* _Task to complete_
From the records that follow, copy every line in which "OpQueue" appears.
• • • • •
(** The retention limits. *)
Record limits_ok (s : MemoryStore) : Prop := {
  lo_channels : map_Forall (λ _ l, zlen l <= Z.max 0 (history_max s)) (channels s);
  lo_dms : map_Forall (λ k l, zlen l <= Z.max 0 (history_max s)
             ∧ sorted_by (λ x y, dm_timestamp_ms x <=? dm_timestamp_ms y) l
             ∧ Forall (λ d, dm_peer d = k) l) (dms s);
  lo_envelopes : map_Forall (λ _ l, zlen l <= Z.max 0 (env_max_per_peer s)) (envelopes s);
  lo_peers : map_Forall (λ k p, fingerprint p = k) (peers s);
}.

(** Every operation of the trait that changes the state. *)
Inductive store_op :=
  | OpMessage (m : StoredMessage)
  | OpPeer (p : PeerRecord)
  | OpDm (d : StoredDm)
  | OpQueue (fp : Fingerprint) (pkt : bytes) (now : Millis)
  | OpTake (fp : Fingerprint)
  | OpDeletePeer (fp : Fingerprint)
  | OpDeleteDms (fp : Fingerprint) (only_control : bool)
  | OpWipe.

Definition store_step (s : MemoryStore) (o : store_op) : MemoryStore :=
  match o with
  | OpMessage m => mem_put_channel_message s m
  | OpPeer p => mem_upsert_peer s p
  | OpDm d => mem_put_dm s d
  | OpQueue fp b t => mem_queue_envelope s fp b t
  | OpTake fp => (mem_take_envelopes s fp).2
  | OpDeletePeer fp => mem_delete_peer s fp
  | OpDeleteDms fp b => mem_delete_dms s fp b
  | OpWipe => mem_panic_wipe s
  end.

Lemma messages_ok_same s s' :
  channels s' = channels s → digests s' = digests s → messages_ok s → messages_ok s'.
Proof.
  intros Ec Ed [H1 H2]. split; rewrite Ec; [|done].
  intros c l Hc. destruct (H1 c l Hc) as [? ? H3]. by split; [..|rewrite Ed].
Qed.

Lemma messages_ok_empty s : channels s = ∅ → messages_ok s.
Proof.
  intros E. split; rewrite E; [intros c l|intros c1 l1 m1 c2 l2 m2]; by rewrite lookup_empty.
Qed.

Lemma store_step_messages s o : messages_ok s → messages_ok (store_step s o).
Proof.
  intros Hok. destruct o; cbn [store_step].
  - by apply put_channel_message_ok.
  - by apply (messages_ok_same s).
  - by apply (messages_ok_same s).
  - by apply (messages_ok_same s).
  - by apply (messages_ok_same s).
  - by apply (messages_ok_same s).
  - unfold mem_delete_dms. destruct only_control; [destruct (dms s !! fp)|]; try done;
      by apply (messages_ok_same s).
  - by apply messages_ok_empty.
Qed.

Lemma filter_length_le {A} (p : A → bool) (l : list A) : zlen (List.filter p l) <= zlen l.
Proof. unfold zlen. apply inj_le, List.filter_length_le. Qed.

Lemma put_channel_message_limits s m : limits_ok s → limits_ok (mem_put_channel_message s m).
Proof.
  intros [Hc Hd He Hp]. unfold mem_put_channel_message. case_bool_decide; [done|].
  unfold prune_channel. cbn [channels set_channels]. rewrite lookup_insert_eq.
  split; cbn [channels dms envelopes peers set_channels history_max env_max_per_peer]; try done.
  rewrite insert_insert_eq. apply map_Forall_insert_2; [apply zlen_drop_excess|done].
Qed.

Lemma put_dm_limits s d : limits_ok s → limits_ok (mem_put_dm s d).
Proof.
  intros [Hc Hd He Hp]. split; cbn; try done.
  apply map_Forall_insert_2; [|done]. split; [apply zlen_drop_excess|].
  split; [apply sorted_by_drop, sort_by_key_sorted|].
  apply Forall_forall. intros x Hx%elem_of_drop_list%elem_of_sort_by_key.
  apply elem_of_app in Hx as [Hx| ->%list_elem_of_singleton]; [|done].
  destruct (dms s !! dm_peer d) as [l|] eqn:E; [|by apply not_elem_of_nil in Hx].
  destruct (Hd _ _ E) as (_ & _ & HF). rewrite Forall_forall in HF. by apply HF.
Qed.

Lemma delete_dms_limits s fp b : limits_ok s → limits_ok (mem_delete_dms s fp b).
Proof.
  intros [Hc Hd He Hp]. unfold mem_delete_dms. destruct b.
  - destruct (dms s !! fp) as [l|] eqn:E; [|done]. split; cbn; try done.
    apply map_Forall_insert_2; [|done]. destruct (Hd _ _ E) as (H1 & H2 & H3).
    split; [etrans; [apply filter_length_le|done]|]. split; [by apply sorted_by_filter|].
    rewrite Forall_forall in H3 |- *. intros x [Hx _]%elem_of_filter_list. by apply H3.
  - split; cbn; try done. by apply map_Forall_delete.
Qed.

Lemma store_step_limits s o : limits_ok s → limits_ok (store_step s o).
Proof.
  intros Hok. destruct o; cbn [store_step].
  - by apply put_channel_message_limits.
  - destruct Hok. split; cbn; try done. by apply map_Forall_insert_2.
  - by apply put_dm_limits.
  - destruct Hok. split; cbn; try done. apply map_Forall_insert_2; [apply zlen_drop_excess|done].
  - destruct Hok. split; cbn; try done. by apply map_Forall_delete.
  - destruct Hok. split; cbn; try done. by apply map_Forall_delete.
  - by apply delete_dms_limits.
  - split; apply map_Forall_empty.
Qed.

Lemma store_run_ok s ops :
  messages_ok s → limits_ok s →
  messages_ok (foldl store_step s ops) ∧ limits_ok (foldl store_step s ops).
Proof.
  revert s. induction ops as [|o ops IH]; intros s Hm Hl; [done|]. cbn [foldl].
  apply IH; [by apply store_step_messages|by apply store_step_limits].
Qed.

Lemma MemoryStore_new_ok h t e m :
  messages_ok (MemoryStore_new h t e m) ∧ limits_ok (MemoryStore_new h t e m).
Proof. split; [by apply messages_ok_empty|]. split; apply map_Forall_empty. Qed.

(** C32: whatever sequence of operations a store has been through, every channel is in time
    order with distinct digests that the digest set knows, no two stored messages share a digest
    even across channels, and the retention limits on messages, threads and queued envelopes
    hold. *)
Theorem memory_store_invariant hmax hms ettl emax ops :
  let s := foldl store_step (MemoryStore_new hmax hms ettl emax) ops in
  messages_ok s ∧ limits_ok s.
Proof.
  destruct (MemoryStore_new_ok hmax hms ettl emax) as [H1 H2]. by apply store_run_ok.
Qed.

Section lookup.
Context `{HashIter, !HashIterLaws}.

Lemma find_unique {A} (p : A → bool) l x :
  (∀ y, y ∈ l → p y = true → y = x) → x ∈ l → p x = true → List.find p l = Some x.
Proof.
  intros Hu Hx Hp. destruct (List.find p l) as [y|] eqn:E.
  - apply List.find_some in E as [Hy Hpy]. f_equal. apply Hu; [by apply list_elem_of_In|done].
  - apply list_elem_of_In in Hx. pose proof (List.find_none _ _ E x Hx). congruence.
Qed.

Lemma elem_of_all_messages s m :
  m ∈ concat (map snd (hash_iter (channels s))) ↔ ∃ c l, channels s !! c = Some l ∧ m ∈ l.
Proof.
  rewrite list_elem_of_In, in_concat. setoid_rewrite <- list_elem_of_In.
  setoid_rewrite elem_of_map_list. split.
  - intros (l & ([c l'] & Hc & ->) & Hm). apply elem_of_hash_iter in Hc. by exists c, l'.
  - intros (c & l & Hc & Hm). exists l. split; [|done]. exists (c, l).
    split; [by apply elem_of_hash_iter|done].
Qed.

(** Looking a message up by its digest finds it exactly when some channel holds it - the
    answer does not depend on the order the hash map is iterated in. *)
Theorem message_by_digest_iff s d m :
  messages_ok s →
  message_by_digest s d = Some m
  ↔ sm_digest m = d ∧ ∃ c l, channels s !! c = Some l ∧ m ∈ l.
Proof.
  intros Hok. cbn [message_by_digest MemoryStore_Store]. unfold mem_message_by_digest.
  rewrite <- elem_of_all_messages. split.
  - intros E. apply List.find_some in E as [Hm Hd%bool_decide_eq_true].
    split; [done|by apply list_elem_of_In].
  - intros [Hd Hm]. apply find_unique; [|done|by apply bool_decide_eq_true].
    intros y Hy Ey%bool_decide_eq_true.
    apply elem_of_all_messages in Hm as (c1 & l1 & H1 & M1).
    apply elem_of_all_messages in Hy as (c2 & l2 & H2 & M2).
    apply (mo_unique _ Hok _ _ _ _ _ _ H2 H1 M2 M1). congruence.
Qed.

(** A channel's history is the newest [limit] messages held for it, oldest first. *)
Theorem channel_history_newest s c limit :
  messages_ok s → 0 <= limit →
  let l := default [] (channels s !! c) in
  let h := channel_history s c limit in
  zlen h = Z.min limit (zlen l)
  ∧ sorted_by (λ x y, sm_timestamp_ms x <=? sm_timestamp_ms y) h
  ∧ ∃ older, l = older ++ h ∧ ∀ x y, x ∈ older → y ∈ h → sm_timestamp_ms x <= sm_timestamp_ms y.
Proof.
  intros Hok Hl l h.
  assert (sorted_by (λ x y, sm_timestamp_ms x <=? sm_timestamp_ms y) l) as Hs.
  { unfold l. destruct (channels s !! c) as [l0|] eqn:E; [|constructor].
    apply (co_sorted _ _ _ (mo_channels _ Hok _ _ E)). }
  assert (h = last_n limit l) as Hh.
  { unfold h. cbn. unfold mem_channel_history. by rewrite sort_by_key_id. }
  rewrite Hh. destruct (last_n_suffix limit l) as [older E].
  split; [by apply zlen_last_n|]. rewrite E in Hs.
  split; [by eapply sorted_by_app_r|].
  exists older. split; [done|]. intros x y Hx Hy.
  clear E. induction older as [|z older IH]; [by apply not_elem_of_nil in Hx|].
  cbn [app] in Hs. apply StronglySorted_inv in Hs as [Hs HF].
  apply elem_of_cons in Hx as [->|Hx]; [|by apply IH].
  rewrite Forall_forall in HF. specialize (HF y). cbv beta in HF.
  assert (y ∈ older ++ last_n limit l) as Hin by (apply elem_of_app; by right).
  specialize (HF Hin). lia.
Qed.

(** A message's own timestamp is the clock its channel is pruned by. One message stamped
    [history_ms] or more after everything in its channel empties the channel of everything else;
    the digests of what it removed stay behind, so those messages are gone but still count as
    held, and storing one of them again is ignored. *)
Theorem future_message_empties_channel s m old l :
  messages_ok s → sm_digest m ∉ digests s → 0 < history_ms s → 1 <= history_max s →
  channels s !! sm_channel m = Some l → old ∈ l →
  (∀ x, x ∈ l → 0 <= sm_timestamp_ms x ∧ sm_timestamp_ms x + history_ms s <= sm_timestamp_ms m) →
  let s' := put_channel_message s m in
  channels s' !! sm_channel m = Some [m]
  ∧ has_message s' (sm_digest old) = true ∧ message_by_digest s' (sm_digest old) = None
  ∧ put_channel_message s' old = s'.
Proof.
  intros Hok Hd Hms Hmax Hc Hold Hts s'.
  assert (zlen [m] <= history_max s) as Hone by (unfold zlen; cbn [length]; lia).
  assert (List.filter (λ x, sat_sub (sm_timestamp_ms m) (sm_timestamp_ms x) <? history_ms s)
            (sort_by_key sm_timestamp_ms (l ++ [m])) = [m]) as Hfil.
  { rewrite sort_by_key_id.
    - rewrite List.filter_app. assert (List.filter (λ x, sat_sub (sm_timestamp_ms m)
        (sm_timestamp_ms x) <? history_ms s) l = []) as ->.
      { apply elem_of_nil_inv. intros x [Hx Hlt]%elem_of_filter_list.
        destruct (Hts x Hx). unfold sat_sub in Hlt. lia. }
      cbn. by rewrite (proj2 (Z.ltb_lt _ _)) by (unfold sat_sub; lia).
    - apply StronglySorted_app_2; [|apply (co_sorted _ _ _ (mo_channels _ Hok _ _ Hc))|repeat constructor].
      intros x y Hx ->%list_elem_of_singleton. destruct (Hts x Hx). lia. }
  assert (s' = set_channels s (<[sm_channel m := [m]]> (channels s))
                 ({[ sm_digest m ]} ∪ digests s ∖ ∅)) as Hs'.
  { unfold s'. cbn. unfold mem_put_channel_message. rewrite bool_decide_eq_false_2 by done.
    unfold prune_channel. cbn [channels set_channels history_ms history_max digests].
    rewrite lookup_insert_eq, (proj2 (Z.gtb_lt _ _)), Hc by lia.
    change (default [] (Some l)) with l. rewrite Hfil, insert_insert_eq.
    assert (excess (history_max s) [m] = 0%nat) as -> by (unfold excess; cbn [length]; lia).
    cbn [take drop map list_to_set]. unfold set_channels. cbn. f_equal. set_solver. }
  clearbody s'.
  assert (sm_digest old ∈ digests s) as Hod.
  { pose proof (co_member _ _ _ (mo_channels _ Hok _ _ Hc)) as HF. rewrite Forall_forall in HF.
    by apply HF. }
  assert (has_message s' (sm_digest old) = true) as Hhas.
  { rewrite Hs'. cbn. apply bool_decide_eq_true. cbn. set_solver. }
  split; [rewrite Hs'; cbn; by rewrite lookup_insert_eq|]. split; [done|]. split.
  - destruct (message_by_digest s' (sm_digest old)) as [x|] eqn:E; [|done]. exfalso.
    cbn in E. unfold mem_message_by_digest in E.
    apply List.find_some in E as [Hx Ex%bool_decide_eq_true].
    apply list_elem_of_In, elem_of_all_messages in Hx as (c & lc & Hlc & Hx).
    rewrite Hs' in Hlc. cbn in Hlc. apply lookup_insert_Some in Hlc as [[<- <-]|[Hne Hlc]].
    + apply list_elem_of_singleton in Hx. subst x. congruence.
    + pose proof (mo_unique _ Hok _ _ _ _ _ _ Hlc Hc Hx Hold Ex) as ->.
      pose proof (co_member _ _ _ (mo_channels _ Hok _ _ Hlc)) as HF.
      pose proof (co_member _ _ _ (mo_channels _ Hok _ _ Hc)) as HF2.
      rewrite Forall_forall in HF, HF2. destruct (HF _ Hx), (HF2 _ Hold). congruence.
  - cbn in Hhas |- *. unfold mem_put_channel_message at 1. unfold mem_has_message in Hhas.
    by rewrite Hhas.
Qed.
End lookup.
• • • • •
* _Completed task_
  | OpQueue (fp : Fingerprint) (pkt : bytes) (now : Millis)
  | OpQueue fp b t => mem_queue_envelope s fp b t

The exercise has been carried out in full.